From the outset, it was apparent that Roma’s final match in the Europa League group stage was one of little importance. The Capitoline club had already guaranteed first place, and with that a ticket to the knockout round. This lack of pressure meant that Luciano Spalletti was given space to experiment, and experiment he did. Gone were eight of eleven starters from Roma’s previous match, and in came The Replacements (and this guy named Francesco Totti, I don’t know if you’ve heard of him). How did they do? Well, they didn’t lose.
The game started off quietly but with promising contributions from a couple of the younger members of the senior team, with Moustapha Seck and Gerson particularly looking intent on making a case for future minutes. Juan Iturbe, meanwhile, continued to be Juan Iturbe, squandering a beautiful chance delivered on a platter by none other than Francesco Totti in the 16th minute. This trend continued throughout the game for Iturbe, and at this point one must truly begin to feel sorry for him – it doesn’t seem like he could have a decent first touch if his life (or career) depended on it. This tweet perfectly sums up Iturbe’s performance in this match, if not his entire Roman career:
Iturbe's season in one GIF... pic.twitter.com/jTlRMQFM5t— Marco Messina (@Marcocalcio22) December 8, 2016
Simply put, if this game is any indication, don’t expect to see Juan out on the field in Giallorossi colors again for quite some time.

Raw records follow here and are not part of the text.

(** A readable master: data for the link, or the end of the reader. *)
Lemma pty_read_done s e fx m tok w :
  env_ok e -> master_fd s = Some m ->
  exists s' fx' sent, pty_read s e fx = (s', fx') /\
    effect s e fx (session_step (InEvent tok true w) e) s' fx' /\
    bp_paused s' = bp_paused s /\
    fx_tx fx' = fx_tx fx ++ sent /\ Forall (frame_of (ch_id s)) sent.
Proof.
  intros He Hm. unfold pty_read, read_nonblock. pose proof (env_read_ok e He) as Hr.
  assert (forall (o' : option (list Z) -> option (list Z)) s' fx',
    effect s e fx o' s' fx' -> (forall o, o' o = if eio (env_read e) then None else o) ->
    effect s e fx (session_step (InEvent tok true w) e) s' fx') as Hext.
  { intros. by eapply effect_ext. }
  destruct (env_read e) as [data|er]; cbn [eio] in Hext.
  - destruct (0 <? zlen data).
    + eexists _, _, [_]. split; [reflexivity|].
      split; [by eapply Hext; [apply effect_enqueue|]|].
      split; [done|]. split; [done|]. apply Forall_singleton. split; [done|]. split; [done|].
      destruct Hr as [Hl Hb]. split; [|done]. unfold READ_BUF, MAX_PAYLOAD in *. cbn. lia.
    + exists s, fx, []. rewrite app_nil_r. split; [done|].
      by split; [eapply Hext; [apply effect_same|]|].
  - destruct (would_block er) eqn:Eb.
    + exists s, fx, []. rewrite app_nil_r. split; [done|].
      split; [|done]. eapply Hext; [apply effect_same|]. intros o. by destruct er.
    + case_bool_decide as Ee.
      * subst er. destruct (close_pty_done s e fx) as (s' & fx' & -> & Hc & Ht & Hb & _).
        exists s', fx', []. rewrite app_nil_r. split; [done|]. split; [by eapply Hext|]. done.
      * exists s, fx, []. rewrite app_nil_r. split; [done|].
        split; [|done]. eapply Hext; [apply effect_same|]. intros o. by destruct er.
Qed.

On the defensive front, Thomas Vermaelen continued to disappoint, leading to multiple counter-attacks only just saved by the final Roman defender. A.S. Roma’s second favorite Belgian didn’t exactly make a case to his boss for more minutes in the future, and we can only hope that his loan experience in Italy continues with him riding the pine behind Kostas Manolas, Antonio Rüdiger and a surprisingly good Federico Fazio.
Yet it wasn’t just individual performances that were lacking today; Roma’s overall output left much to be desired. The team was rather timid – almost as if there were eight new players rotated into the squad. Surprising, I know. The halftime whistle blew and I almost couldn’t believe that only 45 minutes had elapsed; who would have thought a team that was so emotional and so committed versus Lazio could look so deflated, so uninspired versus Astra Giurgiu? Okay, probably the entire world.
The second half got off to a similarly tepid start, with Roma continuing to allow counter after infuriating counter. A series of almost-goals by Astra forced at least some Roma players to wake up, with Gerson and Seck continuing their good form from the first half (and Alisson defending the goal well when necessary).
Surprisingly, when Spalletti had the chance to make a substitution, he brought in two of the club’s workhorses, Edin Dzeko and Radja Nainggolan. Neither of those substitutions could inject any energy to the Giallorossi side, and neither could the addition of Primavera center-back Riccardo Marchizza, who was afforded six minutes of play. Time expired, and a legion of Roma fans let out a collective yawn.
To sum it up, this was a ludicrously drab match. Roma held nearly 70 percent of possession yet managed to do exactly nothing with it. Astra Giurgiu are now through to the knockout round along with Roma, and it is now incredibly apparent that Juan Iturbe, Thomas Vermaelen, and others have no real future at this club.